It's an open secret that the Clerk of the Privy Council has gone to the premiers and asked them—pleaded with them—to do more in the U.S. to increase their contacts, to increase their outreach. However, we're asking the provinces to do this at a time when provincial budgets are strained—Saskatchewan, Manitoba, even Alberta. The feds have money and the provinces don't, yet we're asking the provinces to do more.
We have a couple of things on this. We have a proposal out to Western Economic Diversification to set up a fund to co-finance activities and U.S. engagement with the provinces, to augment and increase what they're doing, but to also serve as a point for coordination and information sharing, so we stop tripping over ourselves when we go down to the States. Manitoba bumps into Alberta coming out of a meeting in a governor's office, and the consul general and foreign affairs are scheduled five minutes later. Coordination and financing will enable us to use this vital tool.

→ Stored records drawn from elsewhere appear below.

(** * datapane.processors.api: the four public report operations

    A shallow embedding of [python-client/src/datapane/processors/api.py]
    ([build_report], [save_report], [stringify_report], [upload_report]) over
    an explicit model of the host file system, the console, the browser and
    the remote server, followed by the properties of these operations. *)

From Stdlib Require Import Strings.Byte Strings.Ascii.
From stdpp Require Import base option list strings gmap fin_maps pretty.

Local Open Scope string_scope.
Local Open Scope list_scope.

(** ** Paths and the file system *)

(** A [pathlib.Path], absolute and normalised, as the list of its components
    with the innermost one first: [["assets"; "app"; "home"]] is
    [/home/app/assets], and [[]] is the root.  The parent of a path is its
    tail, so recursion towards the root is structural. *)
Abbreviation Path := (list string).

(** [p / name] for a single component [name]. *)
Definition path_join (p : Path) (name : string) : Path := name :: p.
Infix "//" := path_join (at level 40, left associativity).

(** A path written root first, as one reads it. *)
Definition mkpath (components : list string) : Path := rev components.

(** [str(p)]. *)
Definition Path_str (p : Path) : string :=
  match p with
  | [] => "/"
  | _ => fold_right (λ c acc, "/" +:+ c +:+ acc) "" (rev p)
  end.

(** [q] is [d] itself or lies below it. *)
Definition under (d q : Path) : Prop := d `suffix_of` q.

#[global] Instance under_dec d q : Decision (under d q).
Proof. unfold under. apply _. Defined.

Definition bytes : Type := list Byte.byte.

#[global] Instance byte_eq_dec : EqDecision Byte.byte := Byte.byte_eq_dec.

Finally, the reason for optimism—I could spend some more time talking about it, given the news from today—is that we are exiting the period in the U.S. of trade policy by tweet, by idiosyncratic whim, by capriciousness on the part of the administration, by responding to every tweet at two o'clock in the morning, by every offhand comment that Secretary Ross makes on CNN or on Bloomberg. The administration is now running into the TPA. There is a set of rules and requirements for the administration to follow Congress's lead on trade. Article I, section 8, clause 3 of the U.S. Constitution, the commerce clause, states that Congress has the responsibility to regulate trade between the United States, between the Indian nations, and with foreign governments. This is clear congressional authority. They've laid out rules for how the administration has to negotiate and what has to be included in negotiations. They've stepped up the requirements not just for consultation, but for the administration to follow Congress's lead.

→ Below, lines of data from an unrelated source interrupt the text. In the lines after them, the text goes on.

(* ===== verification/Prelude.v ===== *)
(** * otel-logger: a verification development

    otel-logger receives OpenTelemetry logs, traces and metrics from coding agents over gRPC
    and HTTP, appends every request to a JSON Lines file, keeps usage totals per agent, shows
    the records to people and forwards them to upstream collectors.  This library embeds the
    program's own logic shallowly: pure functions are functions, stateful code passes its
    state, fallible code returns [result], concurrent code is a step relation whose steps are
    the atomic accesses of the source.  Definitions keep the names of the source; where several
    functions share a name the owner is put in front ([stats_add], [router_snapshot]).

    ** The program and the files that model it

    A request passes, in this order, through the parts below.

    - [Admission.v] ([src/src/admission.rs]): the limit on requests processed and waiting at
      once, as interleavings of the accesses of all requests to semaphore and counter.
    - [Sink.v] ([Sink::record_*], [shutdown] in [src/src/sink.rs]): a request is written,
      counted, then shown and forwarded.  [server] is the sink with all its handlers and the
      shutdown; [step] interleaves them.
    - [Storage.v] ([src/src/storage.rs]): the append-only files.  [append] is a transaction
      over any storage ([AppendStorage] with [AppendLaws]); [file_storage] implements it on
      the disk of [Io.v], whose operations fail as a script says and which keeps the modes of
      what is created.  [append_at] is the daily writer, [recover_tail] what opening a file
      does.
    - [Rotation.v] ([src/src/sink.rs]): which files are daily files, which of them a cleanup
      removes ([clean_up] on the disk, from the listing the host gives), how outputs are opened
      and probed.  [DailyLog.v] follows the log in daily files over any sequence of writes,
      syncs, days and cleanups ([log_run]), and shows that every life of a sink is one.
    - [AggValues.v], [AggStats.v], [AggState.v], [AggIngest.v] ([src/src/aggregator.rs]): reading
      attribute values, counters and buckets, the state [AggregatorInner] and its updates, the
      ingestion of logs, traces and metrics and the snapshots.  [BTreeMap] and [HashMap] are
      [gmap]s; ordered iteration sorts the keys ([btree_entries]).  Proofs: [AggInv.v] and
      [AggCodex.v] (invariant of every update), [AggBatch.v] (whole requests and [reachable]
      states), [AggFrame.v] (a relation that holds of every update holds of every request),
      [AggSources.v], [AggClaude.v], [AggRefine.v], [AggQuiet.v], [AggMerge.v]; [Aggregator.v]
      has the theorems.
    - [Pretty.v] and [Health.v] ([src/src/sink.rs]): the bounded queues of readable output, with
      handlers interleaved with the writer, and the reports of a writer that fails;
      [Target.v] joins the writer to the daily files of [Storage.v].
    - [Router.v] ([src/src/forward/mod.rs], [router.rs]): splitting a request by service name
      and offering every route its share over a bounded channel ([Channel.v]).
    - [Worker.v] ([src/src/forward/worker.rs]) and [Client.v] ([src/src/forward/client.rs]): the
      loop of a route with retries, backoff and drain, and the client it sends with.
    - [WorkerLife.v]: the worker with what ends it, the shutdown token and the timer of the
      drain; its steps are those of [Worker.v].
    - [Http.v] ([src/src/http.rs]) and [Grpc.v] ([src/src/grpc.rs]): the receivers around all
      of this: routes, admission, deadline, decoding, recording and the status of the answer,
      one request at a time.
    - [Receiving.v]: all requests of both protocols at once, with the tasks that outlive their
      handlers, cancellation and shutdown.  Its state [receiving] is composed of the receiver of
      [Admission.v], the server of [Sink.v] and the handlers, which share the number of a
      request; every step is one of these parts or of a handler.  [ReceivingLive.v] has the rank
      by which a request comes to its end, [ReceivingRuns.v] relates an undisturbed request to
      the sequential handlers of [Http.v] and [Grpc.v].
    - [ProtoJson.v] ([src/src/proto_json.rs]): the JSON of a request, as a wrapper around any
      serializer.
    - [Quote.v] and [Format.v] ([src/src/format.rs]): the text of a request and of the totals,
      line by line, with the quoting of what came from outside.
    - [Cli.v], [Config.v], [Path.v] ([src/src/cli.rs], [config.rs], [path.rs]): where settings
      come from, how command line and configuration file are merged and what is refused.
    - [Diagnostics.v] ([src/src/diagnostics.rs]): the writer of the program's own messages, its
      callers and its thread interleaved.
    - [Server.v] ([src/src/server.rs]): [run] as a step relation over its waits: listeners,
      signals, drain, closing of the sink.
    - [Listeners.v] ([serve_grpc], [http::serve]): what the two listeners are set to before they
      are handed to tonic and axum.
    - [Process.v] ([src/src/main.rs], [ProxyHandle::join]): the end of the process, [Server] and
      the lives of all workers under one clock, with the cancellation, the joins and the limit
      on blocking tasks.
    - [Main.v] ([src/src/main.rs], [Sink::from_settings_with_proxy]): what comes before, from the
      environment, the tracing and [init] to the dry run and the opening of the files; [main_]
      composes [Config], [Cli], [Router], [Rotation], [Sink] and [Server].
    - [Whole.v]: what [main_] starts, up to the exit: the state of [Receiving] beside that of
      [Process], which meet where the server closes the sink and in the clock.  [WholeLive.v] has
      its liveness: the tasks that record end, so that the lock the server waits for is free.
      [WholeDaily.v] is its contract when the log is a directory.
    - [Forwarding.v]: the same program with the channels and counters of the routes shared, so that
      what a task publishes is what the workers are offered ([link_step]); a step of it is a
      run of steps of [Whole.v].
    - [Private.v] (the two functions of [src/src/path.rs] that restrict modes, defined in
      [Path.v]): all of the above seen from the permission bits.

    [Float64.v] is binary64 arithmetic on [SpecFloat] with the conversions of Rust's [as];
    [Otlp.v] transcribes the shape of the protobuf messages; [Text.v] has the operations of
    [str] (trimming, character counts, case) on UTF-8 bytes, [Unicode.v] characters and their
    encoding, [FloatText.v] the decimal texts of doubles; this file has what they share:
    [result], saturating and wrapping [u64] arithmetic, sums over maps, loops over slices and
    ordered iteration.  [Runs.v] has infinite runs of a step relation, fairness, the rules by
    which one property leads to another, and the runs of a part within a run of the whole.

    ** What is assumed

    Code of other crates is a parameter, with what the program relies on stated as laws of a
    type class and an instance or a concrete value for every witness:
    [World] (constants of the generated protobuf code, [f64] parsing and formatting),
    [WireValues], [SemaphoreOps] and [SemaphoreLaws] (tokio's semaphore),
    [ChannelOps] and [ChannelLaws] (tokio's mpsc channel, instance [list_channel]),
    [NaiveDates] with [Calendar] (chrono and time), [Toml] (the parser of the configuration),
    [Crates] (reqwest, tonic, prost and httpdate as the clients call them), [Codecs] and
    [Message] (axum, prost, serde_json and flate2 as the HTTP receiver calls them), [Tonic],
    [TonicLaws] and [GrpcMessage] (tonic and the generated services), [Requests] (those of the
    three signals together), [Servers] (what tonic and axum do when they serve), [EnvFilters]
    (the directives of tracing), [Serializer] (serde and
    serde_json), [Texts] and [TextsLaws] (the names of enumerations and the calendar of the
    time crate), [Binder] and [BinderLaws] (listening sockets).  The sink takes the texts of a
    request as parameters [to_vec] and [render]; [ProtoJson.to_vec] and [Format.render] are
    the program's.  Liveness is relative to the fairness of the runtime, stated as hypotheses on
    an infinite run ([fair] and [clock_goes_on] of [Runs.v], collected in [Process.GoesOn] for
    the process and [WholeLive.WholeGoesOn] for the whole program): what can happen is not put
    off for ever, and time passes.  tokio's lock of the sink is fair, as documented: while the
    server waits to write nobody begins to read (a premise of [Whole.step]).

    ** What the theorems show

    - The whole receiver: [Receiving.acknowledged_is_recorded_once] (what is answered with success
      was recorded once, and what was recorded is accounted for), [Receiving.memory_is_bounded],
      [ReceivingLive.every_request_ends] (liveness), [ReceivingRuns.handlers_are_runs] (the
      interleaved receiver refines to the sequential handlers).
    - No acknowledged data is lost and none is counted twice: [Sink.counted_is_persisted],
      [Sink.shutdown_overtakes_nothing], [Sink.failed_batch_leaves_no_trace],
      [Storage.log_holds_acknowledged_batches], [Storage.daily_append_all_or_nothing],
      [Storage.recover_tail_keeps_complete_lines] and [recover_tail_total]; and the answer says
      so: [Http.answer_tells_the_outcome], [Grpc.rpc_answer_tells_the_outcome],
      [Http.well_formed_request_is_retried], [Grpc.rpc_request_is_retried].  From the start of
      the process to its end: [Whole.success_means_durable] (an exit with success means that all
      that was acknowledged is synced to disk) and [WholeDaily.daily_success_means_durable] (the
      same for a log of daily files, with rotation and retention), [Main.log_from_start_to_end],
      [Main.dry_run_changes_nothing].
    - The process stops when it is told to, and says why: [WholeLive.whole_exits] (from nothing but
      the fairness of the runtime), [Process.process_exits],
      [WorkerLife.worker_stops] and [Server.shutdown_completes] (liveness),
      [Server.failures_are_told], [Server.abort_only_after_grace],
      [Pretty.drained_output_is_shown], [Diagnostics.flush_returns].
    - What is written is what was meant: [ProtoJson.only_non_finite_change],
      [Quote.quoted_text_is_safe_and_faithful], [Quote.pretty_value_is_linear],
      [Format.record_is_drawn_line_by_line], [Format.summary_is_drawn_line_by_line],
      [Diagnostics.every_diagnostic_line_accounted], [Diagnostics.diagnostic_lines_are_whole],
      [Http.content_type_exact], [Http.stats_report_every_route].
    - The totals are right: [Aggregator.claude_totals_refine_spec] gives a specification on the
      messages alone, [totals_are_bucket_sums], [totals_within_volume],
      [sources_decided_once], [known_session_settles_conversation],
      [pending_usage_is_in_its_bucket], [merge_bare_into_full_exact], [bucket_key_roundtrip],
      [finite_u64_from_f64_exact], [no_count_no_change] and, about what is ignored,
      [cumulative_metrics_skipped], [unrecorded_points_add_nothing], [traces_keep_totals].
    - Nothing grows without bound and nothing leaks: [Admission.admission_is_bounded],
      [Admission.slots_are_conserved], [Pretty.waiting_output_is_bounded],
      [Pretty.budget_never_leaks], [Http.handled_request_returns_its_slot], with
      [Pretty.output_in_order] for the order and [Target.pretty_log_batch] for the files.
    - Forwarding: [Forwarding.recorded_is_forwarded] (from the log to the upstream, over the whole
      life of the process), [Router.notify_delivers_shares], [Router.resource_goes_to_its_route],
      [Worker.every_request_accounted], [Worker.requests_leave_in_order],
      [Worker.retries_back_off], [Client.retries_are_permitted], [Client.built_client_is_sound].
    - Settings: [Cli.command_line_hides_configuration], [Cli.proxy_routes_well_formed],
      [Cli.resolved_headers_safe], [Cli.cli_headers_win], [Config.load_never_loses_config],
      [Config.init_never_overwrites], [Path.expand_user_path_spec],
      [Main.init_writes_what_load_reads].
    - Personal data stays private: [Private.created_is_private].
    - Operation: [Rotation.cleanup_removes_exactly_stale], [Rotation.daily_log_kind_exact],
      [Health.failures_reported_as_incidents], [Health.streak_counts_the_incident].

    ** Bounds and fuel

    Counters are [Z] between 0 and [u64_max]; additions saturate ([sat_add]) or wrap
    ([wrap_add]) as the source's do.  Loops that are not structural take fuel:
    [find_valid_len] the length of the file, proved enough by
    [Storage.recover_tail_total]; the trimming functions of [Text.v] the length of the string,
    of which every round drops at least a byte; [send_attempts] the number of attempts, which
    the source's own [for] loop counts; [write_counting_fuel] the length of the script of the
    stream, of which every call takes an event, proved enough by [write_counting_fuel_more];
    the digits of [FloatText.v] their largest number, seventeen, and the largest exponent; the
    reader [unescape] of [Quote.v], which is specification, the length of its text; [lineage]
    of [Path.v] the length of the path, proved enough by [lineage_enough].  Durations are in
    nanoseconds, as [std::time] keeps them.

    ** What modelling showed

    [Server.cut_drain_forgets]: when the grace or a second signal cuts the drain of the
    listeners short, a failure it had already collected is neither returned nor logged.
    And the documentation of [run] has it that the listeners and the workers share a token; they
    do not, and the workers forward until [run] has returned ([Process.process_cancel]).
    [dropped_total] counts, besides what its comment names, the requests that the drain of a
    worker abandons ([Worker.drain_finish]).

    ** What is not modelled

    What tonic and axum do with connections, streams and frames, below the options of
    [Listeners.v]; the command line as clap parses it; panics of the program's own tasks other
    than those [Server] joins; the wording of log messages, except where their number or
    content matters ([HealthReport], [DropLog], [notice] of [Main.v], [warned] of [Server.v],
    [dropped_note]); and the Windows variants.  A directory that is missing or forbidden is one
    of the faults of the disk, and a path is its text: two spellings are two paths.  A write
    to a file that was removed while open makes a file of that name, not one without a name; the
    theorems about daily files are about those that are not removed.  The writer of
    the diagnostics is separate from what is logged: the other files leave the calls of
    [tracing] out, as no state depends on them. *)

From stdpp Require Export base gmap strings list sorting fin_maps.
From Stdlib Require Export ZArith Lia.
From Stdlib Require Import Ascii.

If you look at what happened back on March 21, Secretary Ross and acting USTR Stephen Vaughn went to the Senate finance committee to talk about renegotiating NAFTA. During the hearings, they suggested that this will count as notification to the Senate to fulfill the requirements in the TPA. The response was a combination of being scolded and being laughed out of the room. Ron Wyden, the ranking Democrat, told them bluntly to go back, read the TPA requirements, and come back when they had prepared a written submission explaining their goals and how they address the priorities the committee laid out.
The next move by the administration was to suggest that acting USTR Vaughn could do this. Again, they were sent back, were laughed out of the room, were told that there was a process. That's why it's taken until today for the administration to actually be able to begin the 90-day period for negotiations with NAFTA.
I stress this because we're seeing Congress increasingly take control. You've had other witnesses who have looked 20 years back to judge how Congress will do and what power Congress has. I'm looking back a month and a half, and what I'm seeing then, what I'm seeing even today, is Congress really stepping up. It's not just that Congress has an advisory role. If you read the TPA, it says the administration has to respond to and make adjustments to trade negotiating policy based on congressional input. There are checks. They can look at the negotiating text anytime. They can look at what we submit anytime. You're going to see a heightened role for Congress and, I think, a rein on what the administration can do.
There are a couple of things on this, things that shouldn't surprise us. We know that tariff quotas were a big issue in the TPA legislation, and yet we were surprised when the Americans brought up supply management in dairy. Martha Hall Findlay has a new paper coming out on supply management. If you are not already familiar with her work, you will become so, increasingly—a great piece of work. We shouldn't have been surprised when dairy was brought up.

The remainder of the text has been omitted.